You question why you have to reduce the weight of the concrete by 40% when
you *know* it's there.  The reason for safety factors is uncertainty.  Do
you *know* exactly the peak wind load that this particular building will
have to resist?

Considering the guestimation and hocus pocus used to generate the wind loads
used in the codes, I don't think a 5/3 factor of safety is overly
conservative (look in the wind commentary section in the back of ASCE 7).
Hundreds of small- to full-scale tests have been performed over the years,
but did they test a building that looks *exactly* like the one you're
designing?  Maybe your building has a quirk of cladding or a wind tunnel
effect from other structures that causes an increase in wind loads over what
the codes say.

If it makes it easier to justify your possition to clients and contractors,
don't say you have to reduce the weight of concrete by 40%, say there is a
code-required 1.5 factor vs. over turning.

It's all in how you phrase it.  An analogy: If told by a doctor that 80% of
patients survive a certain operation, you might go for it if the benefits
are high enough.  If told by a doctor that 1 in 5 patients will DIE as a
direct result of this operation, few people will go for it, no matter what
the benefits.

----
Jason Kilgore
Leigh & O'Kane, L.L.C.
jkilgore(--nospam--at)leok.com
816-444-3144
816-444-9655 (FAX)
----- Original Message -----
From: Andrew Kester
To: seaint(--nospam--at)seaint.org
Sent: Wednesday, July 30, 2003 12:39 PM
Subject: wind load- uplift and overturning

Sorry for so many posts today, but I am ANNOYED!

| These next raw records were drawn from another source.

(* ===== verification/ServiceTest.v ===== *)
(** * ServiceTest: the deadline over a socket (src/app.rs, mod tests)

    The test of the request deadline: a client that declares a body and stalls
    is answered 408 at the deadline, and the same route then answers a complete
    request.  The server is [Service]'s, with the schedule that the client's own
    order forces: it opens the second connection after it has read the first
    response.  hyper's serialization is the interface [HttpWire], and what the
    sockets deliver is a parameter of the test. *)

From S2P Require Import Prelude Bytes NativePolicy Bitcoin Program SignedView Evaluator Keys Deployment ArkSigner Nsm App.
From S2P Require Import Service Admission.

Open Scope N_scope.

Definition CRLF : bytes := [Byte.x0d; Byte.x0a].

(** The three digits of a status code. *)
Definition status_digits (code : N) : bytes :=
  (fun d => byte_of_N (48 + d)) <$> [code / 100; (code / 10) mod 10; code mod 10].

Class HttpWire := { http_response : N -> bytes -> bytes }.

(** Documented: a response is its status line, headers, a blank line, the body. *)
Class HttpWireLaws {wire : HttpWire} : Prop := {
  http_shape code body : exists headers,
    http_response code body = lit "HTTP/1.1 " ++ status_digits code ++ headers ++ CRLF ++ CRLF ++ body;
}.

(** [text.contains(pattern)]; the patterns are ASCII, which
    [from_utf8_lossy] neither makes nor breaks. *)
Fixpoint contains (pattern s : bytes) : bool :=
  starts_with pattern s || match s with [] => false | _ :: s => contains pattern s end.

(** What one read of a socket gives under its deadline; an empty chunk is the
    end of the stream. *)
Inductive Read :=
| Chunk (bs : bytes)
| ReadError (e : string)
| TimedOut.

Section Test.
  Context {sapio : SapioProgram} {prim : KeyPrimitives} {upstream : Upstream} {ark : ArkLib}.
  Context {requests : ArkRequests} {applib : AppLib} {driver : NsmDriver}.
  Context {runtime : WasmRuntime} {outpoint_codec : OutPointCodec} {auth : NativeAuth}.
  Context {codec : PolicyCodec VtxoPolicy} {tower : Tower} {axum : Axum} {wire : HttpWire}.

(** Both needles of the loop are there. *)
Definition complete_408 (response : bytes) : bool :=
  contains (CRLF ++ CRLF) response && contains (lit "request deadline exceeded") response.

(** The client's read loop. *)
Fixpoint read_loop (reads : list Read) (response : bytes) : Result Error bytes :=
  match reads with
  | Chunk [] :: _ => Ok response
  | Chunk bs :: reads =>
      let response := response ++ bs in
      if complete_408 response then Ok response else read_loop reads response
  | ReadError e :: _ => Err (Foreign e)
  | TimedOut :: _ | [] => Err (Message "no response to a stalled body within 5s")
  end.

(** The one read of the second connection. *)
Definition read_once (reads : list Read) : Result Error bytes :=
  match reads with
  | Chunk bs :: _ => Ok bs
  | ReadError e :: _ => Err (Foreign e)
  | TimedOut :: _ | [] => Err (Context "no response to a complete request" (Foreign "deadline has elapsed"))
  end.

Definition assert_ok (b : bool) : Result Error unit := if b then Ok tt else Panic "assertion failed".

(** The bytes hyper writes for an outcome of connection [id]. *)
Definition wire_of (outs : list (N * Outcome)) (id : N) : Result Error bytes :=
  match list_find (fun o => fst o = id) outs with
  | Some (_, (_, Responded code body)) => Ok (http_response code body)
  | _ => Err (Foreign "connection closed")
  end.

(** The state of the test. *)
Definition test_server (started_at : N) : Server := serving (initial None) started_at.

(** [stalled_body_is_rejected_at_the_request_deadline]: [network] delivers the
    server's bytes, [fires] is when the runtime wakes the timer. *)
Definition stalled_body_is_rejected_at_the_request_deadline (request_deadline started_at fires : N) (env : Env)
    (network : bytes -> list Read) : Result Error unit :=
  '(srv, outs) ← expect (server_run request_deadline (test_server started_at)
                           [Arrive POST (lit "/setup"); Tick fires; Deadline 0]) "server";
  stalled ← wire_of outs 0;
  head ← read_loop (network stalled) [];
  _ ← assert_ok (starts_with (lit "HTTP/1.1 408") head);
  _ ← assert_ok (contains (lit "request deadline exceeded") head);
  '(_, outs) ← expect (server_run request_deadline srv
                         [Arrive POST (lit "/setup"); Body 1 (lit "{}") env]) "server";
  live ← wire_of outs 1;
  head ← read_once (network live);
  _ ← assert_ok (0 <? len head);
  _ ← assert_ok (starts_with (lit "HTTP/1.1 ") head);
  _ ← assert_ok (negb (starts_with (lit "HTTP/1.1 408") head));
  assert_ok (negb (starts_with (lit "HTTP/1.1 503") head)).

(** The sockets deliver what was written, in nonempty pieces of which the first
    holds the status line. *)
Definition delivers (network : bytes -> list Read) : Prop :=
  forall bs, exists chunks rest, network bs = (Chunk <$> chunks) ++ rest /\ concat chunks = bs /\
    Forall (fun c => c <> []) chunks /\ forall c cs, chunks = c :: cs -> 12 <= len bs -> 12 <= len c.

(* ------------------------------------------------------------------ *)
(** ** Lemmas *)

Context {tower_laws : TowerLaws} {wire_laws : HttpWireLaws}.

Lemma contains_app p a b : contains p (a ++ p ++ b) = true.
Proof.
  induction a as [|x a IH]; cbn.
  - destruct (p ++ b) eqn:E; cbn.
    + apply app_eq_nil in E as [-> _]. done.
    + rewrite <- E. rewrite (proj2 (starts_with_spec p (p ++ b))); [done|by exists b].
  - by rewrite IH, orb_true_r.
Qed.

Lemma contains_length p s : contains p s = true -> len p <= len s.
Proof.
  induction s as [|x s IH]; cbn [contains]; intros [H|H]%orb_true_iff; try done.
  - apply starts_with_spec in H as [r Hr]. rewrite Hr, len_app. lia.
  - apply starts_with_spec in H as [r Hr]. rewrite Hr, len_app. lia.
  - rewrite len_cons. specialize (IH H). lia.
Qed.

(** A long enough prefix starts as the whole does. *)
Lemma starts_with_prefix p a b : starts_with p (a ++ b) = true -> len p <= len a -> starts_with p a = true.
Proof.
  intros [r Hr]%starts_with_spec Hl. apply starts_with_spec.
  exists (drop (length p) a). unfold len in Hl.
  rewrite <- (firstn_skipn (length p) a) at 1. f_equal.
  assert (firstn (length p) (a ++ b) = firstn (length p) (p ++ r)) as E by by rewrite Hr.
  rewrite firstn_app, firstn_app, Nat.sub_diag, firstn_O, app_nil_r, firstn_all in E.
  replace (length p - length a)%nat with 0%nat in E by lia. by rewrite firstn_O, app_nil_r in E.
Qed.

(** The loop ends on a prefix of the response with both needles. *)
Lemma read_loop_ok chunks rest response :
  Forall (fun c => c <> []) chunks -> complete_408 (response ++ concat chunks) = true -> complete_408 response = false ->
  exists got more, read_loop ((Chunk <$> chunks) ++ rest) response = Ok got /\
    response ++ concat chunks = got ++ more /\ complete_408 got = true.
Proof.
  intros Hf. revert response; induction Hf as [|c chunks Hc _ IH]; intros response Hw Hn.
  { cbn in Hw. rewrite app_nil_r in Hw. congruence. }
  cbn [fmap list_fmap concat Datatypes.app read_loop] in *. destruct c as [|x c]; [done|].
  rewrite app_assoc in Hw. destruct (complete_408 (response ++ x :: c)) eqn:Hd.
  - eexists _, (concat chunks). split; [reflexivity|]. by rewrite <- app_assoc.
  - destruct (IH _ Hw Hd) as (got & more & Hr & He & Hg). exists got, more. split; [done|]. split; [|done].
    by rewrite <- He, <- app_assoc.
Qed.

Definition setup_route : Route := {|
  route_method := POST; route_path := lit "/setup"; route_handler := Setup;
  route_body_limit := 4096; route_cors := false |}.

Lemma dispatch_setup : dispatch POST (lit "/setup") = Some setup_route.
Proof. reflexivity. Qed.

(** What the network makes of a response that starts as expected. *)
Lemma delivered_first network bs : delivers network -> 12 <= len bs ->
  exists c more, read_once (network bs) = Ok c /\ bs = c ++ more /\ 12 <= len c.
Proof.
  intros H Hl. destruct (H bs) as (chunks & rest & -> & Hc & Hf & Hh). destruct chunks as [|c cs].
  { rewrite <- Hc in Hl. cbn in Hl. unfold len in Hl. cbn in Hl. lia. }
  exists c, (concat cs). split; [done|]. split; [by rewrite <- Hc|]. by eapply Hh.
Qed.

Lemma response_length code body : 12 <= len (http_response code body).
Proof.
  destruct (http_shape code body) as [headers ->]. rewrite !len_app. change (len (lit "HTTP/1.1 ")) with 9.
  change (len (status_digits code)) with 3. lia.
Qed.

(** The status line decides the prefix tests. *)
Lemma response_status code body p more : http_response code body = p ++ more -> 12 <= len p ->
  firstn 12 p = lit "HTTP/1.1 " ++ status_digits code.
Proof.
  intros H Hl. destruct (http_shape code body) as [headers Hs]. rewrite Hs, app_assoc in H.
  set (status := lit "HTTP/1.1 " ++ status_digits code) in *. assert (length status = 12%nat) as Hlen by done.
  apply (f_equal (firstn 12)) in H. rewrite (firstn_app 12 status), (firstn_app 12 p), Hlen in H.
  unfold len in Hl. replace (12 - length p)%nat with 0%nat in H by lia.
  rewrite Nat.sub_diag, !firstn_O, !app_nil_r, <- Hlen, firstn_all, Hlen in H. by symmetry.
Qed.

Lemma starts_with_firstn p s : len p <= 12 -> starts_with p s = starts_with p (firstn 12 s).
Proof.
  intros Hl. destruct (starts_with p (firstn 12 s)) eqn:E.
  - apply starts_with_spec in E as [r Hr]. apply starts_with_spec. exists (r ++ skipn 12 s).
    by rewrite app_assoc, <- Hr, firstn_skipn.
  - apply not_true_iff_false. apply not_true_iff_false in E. intros [r Hr]%starts_with_spec. apply E, starts_with_spec.
    unfold len in Hl. exists (firstn (12 - length p) r). rewrite Hr, firstn_app. f_equal. by apply firstn_all2; lia.
Qed.

(** The stalled connection, *)
Lemma stalled_exchange d t0 fires : t0 + d <= fires ->
  exists srv, server_run d (test_server t0) [Arrive POST (lit "/setup"); Tick fires; Deadline 0] =
      Some (srv, [(0, Responded 408 (lit "request deadline exceeded"))]) /\
    permits (limits srv Setup) = 16 /\ exchanges srv = ∅ /\ next_exchange srv = 1 /\ clock srv = fires.
Proof.
  intros Ht. destruct (route_admitted d (test_server t0) _ _ _ dispatch_setup) as (l & Hl & Ha); [cbn; by rewrite permits_new|].
  cbn [server_run]. rewrite Ha. cbn [mbind option_bind server_step clock test_server serving next_exchange].
  rewrite (proj2 (N.leb_le t0 fires)) by lia. cbn [mbind option_bind exchanges clock].
  rewrite lookup_insert_eq. cbn [mbind option_bind started]. rewrite (proj2 (fired d t0 fires)) by lia.
  cbn [mbind option_bind Datatypes.app]. eexists. split; [reflexivity|].
  unfold drop_exchange, conclude. cbn [phase drop_handler exchanges with_core]. rewrite lookup_insert_eq.
  cbn [limits exchanges next_exchange clock with_core route setup_route route_handler]. rewrite set_limit_eq, permits_drop, set_limit_eq.
  apply ready_some in Hl. cbn in Hl. rewrite permits_new in Hl. unfold CONCURRENCY_LIMIT in Hl.
  split; [lia|]. split; [|done]. by rewrite delete_insert_id.
Qed.

(** and the live one. *)
Lemma live_exchange d srv env text :
  permits (limits srv Setup) = 16 -> exchanges srv = ∅ -> next_exchange srv = 1 -> clock srv = now env ->
  settings_of_body 4096 (lit "{}") = Err (UNPROCESSABLE_ENTITY, text) ->
  exists srv', server_run d srv [Arrive POST (lit "/setup"); Body 1 (lit "{}") env] = Some (srv', [(1, Responded 422 text)]).
Proof.
  intros Hp He Hn Hc Hbody. destruct (route_admitted d srv _ _ _ dispatch_setup) as (l & Hl & Ha); [cbn; by rewrite Hp|].
  cbn [server_run]. rewrite Ha. cbn [mbind option_bind server_step exchanges clock]. rewrite Hn, lookup_insert_eq.
  cbn [mbind option_bind phase]. rewrite Hc, N.eqb_refl. unfold body_complete, extract. cbn [route setup_route route_handler route_body_limit].
  rewrite Hbody. cbn [fmap Result_fmap mbind option_bind Datatypes.app]. by eexists.
Qed.

(** What the loop reads of the 408. *)
Lemma stalled_read network : delivers network ->
  exists head, read_loop (network (http_response 408 (lit "request deadline exceeded"))) [] = Ok head /\
    starts_with (lit "HTTP/1.1 408") head = true /\ contains (lit "request deadline exceeded") head = true.
Proof.
  intros Hnet. set (w := http_response 408 (lit "request deadline exceeded")).
  destruct (http_shape 408 (lit "request deadline exceeded")) as [headers Hw]. fold w in Hw.
  assert (complete_408 w = true) as Hc.
  { unfold complete_408. apply andb_true_iff. rewrite Hw. split.
    - rewrite !app_assoc, <- (app_assoc _ CRLF CRLF), <- app_assoc. apply contains_app.
    - rewrite !app_assoc. rewrite <- (app_nil_r (lit "request deadline exceeded")) at 2. apply contains_app. }
  destruct (Hnet w) as (chunks & rest & -> & Hcat & Hf & _).
  destruct (read_loop_ok chunks rest [] Hf) as (head & more & Hr & He & Hg); [by rewrite Hcat|done|].
  exists head. split; [done|]. apply andb_true_iff in Hg as [_ Hg]. split; [|done].
  apply (starts_with_prefix _ head more).
  - cbn [Datatypes.app] in He. rewrite <- He, Hcat. apply starts_with_spec.
    exists (headers ++ CRLF ++ CRLF ++ lit "request deadline exceeded"). by rewrite Hw.
  - apply contains_length in Hg. etransitivity; [|exact Hg]. vm_compute. discriminate.
Qed.

End Test.

(* ------------------------------------------------------------------ *)
(** ** Properties *)

Section Theorems.
  Context {sapio : SapioProgram} {prim : KeyPrimitives} {upstream : Upstream} {ark : ArkLib}.
  Context {requests : ArkRequests} {applib : AppLib} {driver : NsmDriver}.
  Context {runtime : WasmRuntime} {outpoint_codec : OutPointCodec} {auth : NativeAuth}.
  Context {codec : PolicyCodec VtxoPolicy} {tower : Tower} {tower_laws : TowerLaws} {axum : Axum}.
  Context {wire : HttpWire} {wire_laws : HttpWireLaws}.

(** C37: the socket test passes: for every deadline, wake-up after it and way
    the network cuts the responses into pieces, the stalled request is answered
    408 with the documented text, and the next complete request on the route is
    answered by its extractor, not by the deadline or the load shedder. *)
Theorem stalled_body_test_passes request_deadline started_at fires env network text :
  started_at + request_deadline <= fires -> now env = fires -> delivers network ->
  settings_of_body 4096 (lit "{}") = Err (UNPROCESSABLE_ENTITY, text) ->
  stalled_body_is_rejected_at_the_request_deadline request_deadline started_at fires env network = Ok tt.
Proof.
  intros Ht Hnow Hnet Hbody. unfold stalled_body_is_rejected_at_the_request_deadline.
  destruct (stalled_exchange _ _ _ Ht) as (srv & Hrun & Hp & He & Hn & Hc). rewrite Hrun. cbn [expect mbind Result_bind].
  change (wire_of [(0, Responded 408 (lit "request deadline exceeded"))] 0)
    with (@Ok Error _ (http_response 408 (lit "request deadline exceeded"))). cbn [mbind Result_bind].
  destruct (stalled_read _ Hnet) as (head & -> & H408 & Htext). cbn [mbind Result_bind]. rewrite H408, Htext.
  cbn [assert_ok mbind Result_bind].
  destruct (live_exchange request_deadline srv env text Hp He Hn) as [srv' Hlive]; [congruence|done|].
  rewrite Hlive. cbn [expect mbind Result_bind].
  change (wire_of [(1, Responded 422 text)] 1) with (@Ok Error _ (http_response 422 text)). cbn [mbind Result_bind].
  destruct (delivered_first _ _ Hnet (response_length 422 text)) as (c & more & -> & Hcat & Hl). cbn [mbind Result_bind].
  pose proof (response_status _ _ _ _ Hcat Hl) as Hs.
  rewrite (proj2 (N.ltb_lt 0 (len c))) by lia. cbn [assert_ok mbind Result_bind].
  by rewrite !(starts_with_firstn _ c), Hs by (vm_compute; discriminate).
Qed.

End Theorems.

An often talked about subject , which I have posted about many times, is the
use of ASD design equations for uplift and overturning. From the FBC 2001,
1609.4, Eq. 4 0.6D + W. I have interpreted this as the total dead load to be
used to resist the uplift must be reduced by 0.6. Now I have also thought
for some time that to use this for concrete footings (and dead loads that
are more assured then others of being in place) is OVER conservative, but
that is not what the code says. The FBC actually clarified this recently,
and I believe it was Chris from FL who posted this from the FBC website:

Question:
Is it the intent of Section 1620.2 to apply 150 % of overturning wind load
to the load combination of 0.6 D
+ W of Section 1609.4.1?
No. For the High Velocity Hurricane Zones, Section 1611.1.7 states that any
conflicts between this code
and ASCE 7 the more stringent requirement shall apply. Section 2.4 of ASCE 7
reduced 40% when resisting wind loads (Basic load combination 5. 0.6D + W),
yielding overturning
stability of 167% of wind load. This load combination would apply to
overturning, as well as uplift and
sliding. Therefore, the ASCE 7 load combination would take precedent and
accomplishes the desired
excess overturning capacity.

I am assuming everyone agrees that this goes for concrete footings also.
Now, side note, I would like to see an exception in the code that allows a
less conservative reduction if the weight, as determined by the engineer, is
more likely to be in place during a wind event. I would like to see a 0.85
factor, or something similar, for reinforced concrete footings.